(Collected data)

Lemma with_socket_sockets n sid s f :
  nt_sockets (n_table n) !! sid = Some s → nt_sockets (n_table (with_socket sid f n)) = <[sid := f s]> (nt_sockets (n_table n)).
Proof.
  intros Hs. simpl. apply map_eq. intros i. destruct (decide (sid = i)) as [<-|Hne].
  - by rewrite lookup_alter_eq, lookup_insert_eq, Hs.
  - by rewrite lookup_alter_ne, lookup_insert_ne.
Qed.

(** C25. connect on every branch: the address must be of the socket's domain and the socket
    new or bound, or nothing changes and the error says why; then the socket is connected, or
    the host is still connecting and the guest gets EINPROGRESS with the socket connecting and
    the error recorded, or the host refused and every socket is as it was. *)
Theorem connect_spec n sid s address :
  table_wf (n_table n) → nt_sockets (n_table n) !! sid = Some s →
  let r := connect sid address n in
  let sockets := nt_sockets (n_table n) in
  let sockets' := nt_sockets (n_table r.2) in
  match (let? _ := validate_address_domain (gs_domain s) address in validate_connect s sid) with
  | Ok _ =>
      (gs_state s = Created ∨ ∃ a, gs_state s = Bound a) ∧ address_domain address = gs_domain s ∧
      match r.1 with
      | Ok _ => ∃ local peer, sockets' = <[sid := set_gs_state (Connected local peer) s]> sockets
      | Err e =>
          (socket_errno e = EINPROGRESS ∧
           sockets' = <[sid := set_gs_last_error (Some EINPROGRESS) (set_gs_state (Connecting address) s)]> sockets) ∨
          (socket_errno e ≠ EWOULDBLOCK ∧ sockets' = sockets)
      | Panic => sockets' = sockets
      end
  | Err e => r = (Err e, n)
  | Panic => False
  end.
Proof.
  intros Hw Hs r sockets sockets'. subst sockets sockets' r.
  unfold connect. rewrite (bind_Ok _ _ _ _ _ (socket_result _ _ _ Hs)).
  assert (Hv : ∀ o (k : unit → NetM unit), (let* u := lift o in k u) n =
    match o with Ok u => k u n | Err e => (Err e, n) | Panic => (Panic, n) end).
  { by intros [[]| |]. }
  rewrite Hv. unfold validate_address_domain, guard_ok. case_bool_decide as Hd; [|done]. cbn [obind]. rewrite Hv. clear Hv.
  destruct (validate_connect s sid) as [[]|e|] eqn:Hv; [|done|by unfold validate_connect in Hv; destruct (gs_state s)].
  assert (Hst : gs_state s = Created ∨ ∃ a, gs_state s = Bound a).
  { unfold validate_connect in Hv. destruct (gs_state s); eauto; done. }
  split; [done|]. split; [done|].
  assert (Ho : gs_state s ≠ Closed) by (intros E; rewrite E in Hst; by destruct Hst as [|[]]).
  assert (∃ b, socket_uses_host_transport sid n = (Ok b, n)) as [uses Hu].
  { unfold socket_uses_host_transport. rewrite (bind_Ok _ _ _ _ _ (socket_result _ _ _ Hs)). by eexists. }
  rewrite (bind_Ok _ _ _ _ _ Hu). destruct uses.
  - pose proof (connect_host_keeps (n_table n) sid s address n (sound_start n Hw) Hs Ho) as Hc. unfold holds in Hc.
    destruct (connect_host_socket sid address n) as [[[l p]|e|] n'], Hc as [_ Hsame]; [| |done].
    + rewrite (update_socket_result _ _ s) by (by rewrite Hsame). exists l, p. cbn [snd fst].
      rewrite (with_socket_sockets _ _ s) by (by rewrite Hsame). by rewrite Hsame.
    + destruct (Z.eqb_spec (socket_errno e) EWOULDBLOCK) as [E|E]; [|by right].
      unfold bind. rewrite (update_socket_result _ _ s) by (by rewrite Hsame). left. cbn [snd fst throw]. split; [done|].
      rewrite (with_socket_sockets _ _ s) by (by rewrite Hsame). by rewrite Hsame.
  - rewrite (update_socket_result _ _ s) by done. eexists _, _. cbn [snd fst]. by rewrite (with_socket_sockets _ _ s).
Qed.

(** *** Options *)
(** What a guest reads back of a value it set: flags become 0 or 1. *)
Definition stored_value (o : SocketOptionName) (value : Z) : Z :=
  match o with
  | OptSendBuffer | OptReceiveBuffer => value
  | _ => if value =? 0 then 0 else 1
  end.

Lemma get_option_value n sid o s :
  nt_sockets (n_table n) !! sid = Some s → o ≠ OptSocketError → get_option sid o n = (Ok (option_value o s), n).
Proof.
  intros Hs Ho. unfold get_option, read_option. rewrite bool_decide_false by done.
  by rewrite (bind_Ok _ _ _ _ _ (socket_result _ _ _ Hs)).
Qed.

Lemma set_option_result n n' sid o value :
  set_option sid o value n = (Ok tt, n') →
  ∃ s, nt_sockets (n_table n) !! sid = Some s ∧ is_read_only o = false ∧
       (o = OptTcpNoDelay → effective_protocol s = Tcp) ∧
       n' = with_socket sid (λ s, set_gs_options (store_option o value (gs_options s)) s) n.
Proof.
  unfold set_option. destruct (is_read_only o) eqn:Hr; [done|].
  destruct (nt_sockets (n_table n) !! sid) as [s|] eqn:Hs.
  2: { unfold bind at 1, socket, bind, gets, lift, ok_or, id. by rewrite Hs. }
  rewrite (bind_Ok _ _ _ _ _ (socket_result _ _ _ Hs)). intros H. exists s. split; [done|]. split; [done|].
  assert (Hdone : ∀ r : NetM unit, (∀ m, r m = (Ok tt, m) ∨ ∃ e, r m = (Err e, m)) →
    (do* r; update_socket sid (λ s, set_gs_options (store_option o value (gs_options s)) s)) n = (Ok tt, n') →
    r n = (Ok tt, n) ∧ n' = with_socket sid (λ s, set_gs_options (store_option o value (gs_options s)) s) n).
  { intros r Hc. unfold bind. destruct (Hc n) as [E|[e E]]; rewrite E; [|done].
    rewrite (update_socket_result _ _ s) by done. by intros [= <-]. }
  apply Hdone in H as [Hok ->].
  - split; [|done]. intros ->. case_bool_decide as E; [done|]. by destruct (decide (effective_protocol s = Tcp)).
  - clear. intros m. destruct o; try by left.
    1-2: unfold bind, lift, validate_buffer_size; destruct (value =? 0); [right; by eexists|by left].
    case_bool_decide; [right; by eexists|by left].
Qed.

(** Options read back: after a set that succeeds the guest reads the value it set, as 0
    or 1 for a flag, every other option reads as before, and TCP_NODELAY was accepted only on
    a TCP socket. *)
Theorem option_reads_back n n' sid o value :
  set_option sid o value n = (Ok tt, n') →
  (get_option sid o n').1 = Ok (stored_value o value) ∧
  (∀ o', o' ≠ o → o' ≠ OptSocketError → (get_option sid o' n').1 = (get_option sid o' n).1) ∧
  (o = OptTcpNoDelay → ∃ s, nt_sockets (n_table n) !! sid = Some s ∧ effective_protocol s = Tcp).
Proof.
  intros H. destruct (set_option_result _ _ _ _ _ H) as (s & Hs & Hr & Htcp & ->).
  assert (Hs' := with_socket_sockets n sid s (λ s, set_gs_options (store_option o value (gs_options s)) s) Hs).
  assert (Hl := lookup_insert_eq (nt_sockets (n_table n)) sid (set_gs_options (store_option o value (gs_options s)) s)).
  rewrite <- Hs' in Hl. split; [|split; [|eauto]].
  - rewrite (get_option_value _ _ _ _ Hl) by by destruct o.
    destruct o; try done; simpl; unfold bool_to_socket_option, socket_option_to_bool; by destruct (value =? 0).
  - intros o' Hne Ho. rewrite (get_option_value _ _ _ _ Hl), (get_option_value _ _ _ _ Hs) by done.
    destruct o'; try done; simpl; by rewrite bool_decide_false by done.
Qed.

(** *** A refused connection *)
Lemma refused_finish n sid s address (e : Entry) w w' error :
  nt_sockets (n_table n) !! sid = Some s → gs_state s = Connecting address → nt_handles (n_table n) !! sid = Some e →
  h_complete_connect_fast_path (he_handle e) (n_world n) = (Ok CompletionDone, w) →
  h_take_error (he_handle e) w = (Ok (Some error), w') →
  finish_nonblocking_connect sid n =
  (Err (HostIo (hio_errno error)),
   with_socket sid (λ s, set_gs_last_error (Some (hio_errno error)) (set_gs_state Created s)) (set_world w' n)).
Proof.
  intros Hs Hst He Hdone Herr. unfold finish_nonblocking_connect.
  rewrite (bind_Ok _ _ _ _ _ (socket_result _ _ _ Hs)), Hst.
  rewrite (bind_Ok (gets id) _ n n n eq_refl), He.
  assert (Hc : host (h_complete_connect_fast_path (he_handle e)) n = (Ok CompletionDone, set_world w n)).
  { unfold host. by rewrite Hdone. }
  rewrite (bind_Ok _ _ _ _ _ Hc), bool_decide_false by done.
  assert (Ht : host (h_take_error (he_handle e)) (set_world w n) = (Ok (Some error), set_world w' n)).
  { unfold host. simpl. by rewrite Herr. }
  rewrite (bind_Ok _ _ _ _ _ Ht).
  rewrite (bind_Ok _ _ _ _ _ (update_socket_result (set_world w' n) sid s _ Hs)). done.
Qed.

(** What poll does with a connection that the host has refused: the error does not come
    back as readiness, it is the result of poll itself, which so fails for the whole set, and
    the socket is put back to new (also one that was bound before it connected). *)
Theorem refused_connect_fails_poll n sid s address (e : Entry) interest timeout r w1 w2 w3 w4 error :
  nt_sockets (n_table n) !! sid = Some s → gs_state s = Connecting address → gs_domain s ≠ DomainUnix →
  nt_handles (n_table n) !! sid = Some e → nt_ready (n_table n) !! he_token e = None →
  h_drain_readiness_completions (he_handle e) (he_token e) (n_world n) = (Ok [], w1) →
  h_poll (he_handle e) interest timeout w1 = (Ok r, w2) → ev_writable r = true →
  h_complete_connect_fast_path (he_handle e) w2 = (Ok CompletionDone, w3) →
  h_take_error (he_handle e) w3 = (Ok (Some error), w4) →
  let p := poll sid interest timeout n in
  p.1 = Err (HostIo (hio_errno error)) ∧
  nt_sockets (n_table p.2) = <[sid := set_gs_last_error (Some (hio_errno error)) (set_gs_state Created s)]> (nt_sockets (n_table n)).
Proof.
  intros Hs Hst Hdom He Hready Hdrain Hpoll Hwr Hdone Herr p. subst p. unfold poll.
  assert (Hopen : ∀ m, nt_sockets (n_table m) = nt_sockets (n_table n) → (require_open sid : NetM unit) m = (Ok tt, m)).
  { intros m Hm. unfold require_open. rewrite (bind_Ok _ _ _ _ _ (socket_result m sid s ltac:(by rewrite Hm))). by rewrite Hst. }
  rewrite (bind_Ok _ _ _ _ _ (Hopen n eq_refl)).
  assert (Huses : (socket_uses_host_transport sid : NetM bool) n = (Ok true, n)).
  { unfold socket_uses_host_transport. rewrite (bind_Ok _ _ _ _ _ (socket_result _ _ _ Hs)).
    unfold bind, gets, ret, id. rewrite He. rewrite (bool_decide_true (gs_domain s ≠ _)) by done.
    by rewrite (bool_decide_true (is_Some (Some e))), orb_true_r by eauto. }
  rewrite (bind_Ok _ _ _ _ _ Huses). cbn [negb].
  assert (Hent : ∀ op m, nt_handles (n_table m) = nt_handles (n_table n) → (host_entry_mut sid op : NetM Entry) m = (Ok e, m)).
  { intros op m Hm. unfold host_entry_mut, bind, gets, lift, id. by rewrite Hm, He. }
  assert (Hcached : cached_poll_readiness sid interest n = (Ok None, set_world w1 n)).
  { unfold cached_poll_readiness. rewrite (bind_Ok _ _ _ _ _ (Hopen n eq_refl)).
    assert (Hens : ensure_host_entry_mut sid OpPoll n = (Ok e, n)).
    { unfold ensure_host_entry_mut, bind, gets, id. rewrite He. apply (Hent _ n eq_refl). }
    rewrite (bind_Ok _ _ _ _ _ Hens). unfold bind, host, modify, gets, ret, id. rewrite Hdrain. simpl.
    unfold readiness. rewrite Hready. by destruct n as [[] ]. }
  rewrite (bind_Ok _ _ _ _ _ Hcached), (bind_Ok _ _ _ _ _ (Hent OpPoll (set_world w1 n) eq_refl)).
  assert (Hp : host (h_poll (he_handle e) interest timeout) (set_world w1 n) = (Ok r, set_world w2 n)).
  { unfold host. simpl. by rewrite Hpoll. }
  rewrite (bind_Ok _ _ _ _ _ Hp). unfold finish_polled_readiness. rewrite Hwr.
  assert (Hs2 : (socket sid : NetM _) (set_world w2 n) = (Ok s, set_world w2 n)) by (by apply socket_result).
  unfold bind at 1 3. rewrite (bind_Ok _ _ _ _ _ Hs2), Hst.
  rewrite (refused_finish (set_world w2 n) sid s address e w3 w4 error) by done. cbn [fst snd]. split; [done|].
  by rewrite (with_socket_sockets _ _ s).
Qed.
End theorems.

What this task involves – For every line above that holds the word "Hready", report the whole line.

Result below –
  intros Hs Hst Hdom He Hready Hdrain Hpoll Hwr Hdone Herr p. subst p. unfold poll.
    unfold readiness. rewrite Hready. by destruct n as [[] ]. }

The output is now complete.